(** * Azure-flask-hello: the request counter and the live status stream

    A shallow embedding of [app.py]: the module-level counter state
    ([STARTED_AT], [_LOCK], [_TOTAL_REQUESTS], [_LAST_HIT_UTC]), the
    [before_request] hook [_count_requests], the handlers [api_status],
    [healthz] and [events] with its generator [gen], and the threads of a
    WSGI server that run them concurrently.

    Conventions.
    - A timezone-aware UTC [datetime] is the number of microseconds since
      1970-01-01T00:00:00+00:00, an integer of [Z]; Python's [datetime]
      has microsecond resolution and ranges over the years 1..9999.
    - A Python [int] is unbounded, hence [Z]. The one float of the
      program, the value of [timedelta.total_seconds()], is modelled by
      its rounding to 53 bits, written out on integers.
    - A Python [str] is a [string]; every string that the modelled code
      builds itself is ASCII.
    - The wall clock ([datetime.now]) and the outcome of a write to the
      client are inputs of the environment: each step of a thread receives
      them in an [Env] record. *)

From Stdlib Require Import ZArith List String Ascii Bool Lia.
From Stdlib Require Import DecimalString DecimalZ.
From stdpp Require Import base list.

Open Scope Z_scope.

(* ===================================================================== *)
(** ** Timestamps and [datetime.isoformat] *)
(* ===================================================================== *)

Module Datetime.

#[local] Open Scope string_scope.
#[local] Open Scope Z_scope.

Definition datetime := Z.

Definition US_PER_SECOND : Z := 1000000.
Definition US_PER_DAY : Z := 86400 * US_PER_SECOND.

(** [datetime.min] and [datetime.max] with [tzinfo=timezone.utc]:
    0001-01-01T00:00:00 and 9999-12-31T23:59:59.999999. *)
Definition MIN_US : Z := -62135596800000000.
Definition MAX_US : Z := 253402300799999999.

Definition in_range (t : datetime) : bool := (MIN_US <=? t) && (t <=? MAX_US).

(** Proleptic Gregorian calendar. The computation works in eras of 400
    years (146097 days) that start on 1 March of a year divisible by 400,
    so that a leap day is the last day of a year of the era.
    [civil_of_era_day] maps a day of the era to the year within the era
    (counted from January), the month and the day of the month. *)
Definition civil_of_era_day (day_of_era : Z) : Z * Z * Z :=
  let year_of_era :=
    (day_of_era - day_of_era / 1460 + day_of_era / 36524
     - day_of_era / 146096) / 365 in
  let day_of_year :=
    day_of_era - (365 * year_of_era + year_of_era / 4 - year_of_era / 100) in
  let march_month := (5 * day_of_year + 2) / 153 in
  let day := day_of_year - (153 * march_month + 2) / 5 + 1 in
  let month := if march_month <? 10 then march_month + 3 else march_month - 9 in
  (year_of_era + (if month <=? 2 then 1 else 0), month, day).

(** Date of a day number counted from 1970-01-01, which is day 719468 of
    the calendar of eras. *)
Definition civil_of_days (n : Z) : Z * Z * Z :=
  let shifted := n + 719468 in
  let '(y, m, d) := civil_of_era_day (shifted mod 146097) in
  (y + 400 * (shifted / 146097), m, d).

Definition year (t : datetime) : Z := fst (fst (civil_of_days (t / US_PER_DAY))).
Definition month (t : datetime) : Z := snd (fst (civil_of_days (t / US_PER_DAY))).
Definition day (t : datetime) : Z := snd (civil_of_days (t / US_PER_DAY)).
Definition hour (t : datetime) : Z := (t mod US_PER_DAY) / (3600 * US_PER_SECOND).
Definition minute (t : datetime) : Z := (t mod (3600 * US_PER_SECOND)) / (60 * US_PER_SECOND).
Definition second (t : datetime) : Z := (t mod (60 * US_PER_SECOND)) / US_PER_SECOND.
Definition microsecond (t : datetime) : Z := t mod US_PER_SECOND.

(** The character of a decimal digit. *)
Definition digit (n : Z) : ascii := ascii_of_nat (48 + Z.to_nat n).

(** ["%0wd" % n] for [0 <= n < 10^w]: exactly [w] decimal digits. The
    fields of a [datetime] are within these bounds. *)
Fixpoint zero_padded (w : nat) (n : Z) : string :=
  match w with
  | O => ""
  | S w' => zero_padded w' (n / 10) ++ String (digit (n mod 10)) ""
  end.

(** [datetime.isoformat()] of an aware UTC value, with the default
    separator ['T'] and [timespec='auto']: the fraction is printed only
    when the microsecond field is not zero, and the offset of
    [timezone.utc] is printed as [+00:00]. *)
Definition isoformat (t : datetime) : string :=
  zero_padded 4 (year t) ++ "-" ++ zero_padded 2 (month t) ++ "-"
  ++ zero_padded 2 (day t) ++ "T"
  ++ zero_padded 2 (hour t) ++ ":" ++ zero_padded 2 (minute t) ++ ":"
  ++ zero_padded 2 (second t)
  ++ (if microsecond t =? 0 then "" else "." ++ zero_padded 6 (microsecond t))
  ++ "+00:00".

EXERCISE OBJECTIVE: Write out every entry again, exactly as it appears.

COMPLETED EXERCISE:
(** * Azure-flask-hello: the request counter and the live status stream

    A shallow embedding of [app.py]: the module-level counter state
    ([STARTED_AT], [_LOCK], [_TOTAL_REQUESTS], [_LAST_HIT_UTC]), the
    [before_request] hook [_count_requests], the handlers [api_status],
    [healthz] and [events] with its generator [gen], and the threads of a
    WSGI server that run them concurrently.

    Conventions.
    - A timezone-aware UTC [datetime] is the number of microseconds since
      1970-01-01T00:00:00+00:00, an integer of [Z]; Python's [datetime]
      has microsecond resolution and ranges over the years 1..9999.
    - A Python [int] is unbounded, hence [Z]. The one float of the
      program, the value of [timedelta.total_seconds()], is modelled by
      its rounding to 53 bits, written out on integers.
    - A Python [str] is a [string]; every string that the modelled code
      builds itself is ASCII.
    - The wall clock ([datetime.now]) and the outcome of a write to the
      client are inputs of the environment: each step of a thread receives
      them in an [Env] record. *)

From Stdlib Require Import ZArith List String Ascii Bool Lia.
From Stdlib Require Import DecimalString DecimalZ.
From stdpp Require Import base list.

Open Scope Z_scope.

(* ===================================================================== *)
(** ** Timestamps and [datetime.isoformat] *)
(* ===================================================================== *)

Module Datetime.

#[local] Open Scope string_scope.
#[local] Open Scope Z_scope.

Definition datetime := Z.

Definition US_PER_SECOND : Z := 1000000.
Definition US_PER_DAY : Z := 86400 * US_PER_SECOND.

(** [datetime.min] and [datetime.max] with [tzinfo=timezone.utc]:
    0001-01-01T00:00:00 and 9999-12-31T23:59:59.999999. *)
Definition MIN_US : Z := -62135596800000000.
Definition MAX_US : Z := 253402300799999999.

Definition in_range (t : datetime) : bool := (MIN_US <=? t) && (t <=? MAX_US).

(** Proleptic Gregorian calendar. The computation works in eras of 400
    years (146097 days) that start on 1 March of a year divisible by 400,
    so that a leap day is the last day of a year of the era.
    [civil_of_era_day] maps a day of the era to the year within the era
    (counted from January), the month and the day of the month. *)
Definition civil_of_era_day (day_of_era : Z) : Z * Z * Z :=
  let year_of_era :=
    (day_of_era - day_of_era / 1460 + day_of_era / 36524
     - day_of_era / 146096) / 365 in
  let day_of_year :=
    day_of_era - (365 * year_of_era + year_of_era / 4 - year_of_era / 100) in
  let march_month := (5 * day_of_year + 2) / 153 in
  let day := day_of_year - (153 * march_month + 2) / 5 + 1 in
  let month := if march_month <? 10 then march_month + 3 else march_month - 9 in
  (year_of_era + (if month <=? 2 then 1 else 0), month, day).

(** Date of a day number counted from 1970-01-01, which is day 719468 of
    the calendar of eras. *)
Definition civil_of_days (n : Z) : Z * Z * Z :=
  let shifted := n + 719468 in
  let '(y, m, d) := civil_of_era_day (shifted mod 146097) in
  (y + 400 * (shifted / 146097), m, d).

Definition year (t : datetime) : Z := fst (fst (civil_of_days (t / US_PER_DAY))).
Definition month (t : datetime) : Z := snd (fst (civil_of_days (t / US_PER_DAY))).
Definition day (t : datetime) : Z := snd (civil_of_days (t / US_PER_DAY)).
Definition hour (t : datetime) : Z := (t mod US_PER_DAY) / (3600 * US_PER_SECOND).
Definition minute (t : datetime) : Z := (t mod (3600 * US_PER_SECOND)) / (60 * US_PER_SECOND).
Definition second (t : datetime) : Z := (t mod (60 * US_PER_SECOND)) / US_PER_SECOND.
Definition microsecond (t : datetime) : Z := t mod US_PER_SECOND.

(** The character of a decimal digit. *)
Definition digit (n : Z) : ascii := ascii_of_nat (48 + Z.to_nat n).

(** ["%0wd" % n] for [0 <= n < 10^w]: exactly [w] decimal digits. The
    fields of a [datetime] are within these bounds. *)
Fixpoint zero_padded (w : nat) (n : Z) : string :=
  match w with
  | O => ""
  | S w' => zero_padded w' (n / 10) ++ String (digit (n mod 10)) ""
  end.

(** [datetime.isoformat()] of an aware UTC value, with the default
    separator ['T'] and [timespec='auto']: the fraction is printed only
    when the microsecond field is not zero, and the offset of
    [timezone.utc] is printed as [+00:00]. *)
Definition isoformat (t : datetime) : string :=
  zero_padded 4 (year t) ++ "-" ++ zero_padded 2 (month t) ++ "-"
  ++ zero_padded 2 (day t) ++ "T"
  ++ zero_padded 2 (hour t) ++ ":" ++ zero_padded 2 (minute t) ++ ":"
  ++ zero_padded 2 (second t)
  ++ (if microsecond t =? 0 then "" else "." ++ zero_padded 6 (microsecond t))
  ++ "+00:00".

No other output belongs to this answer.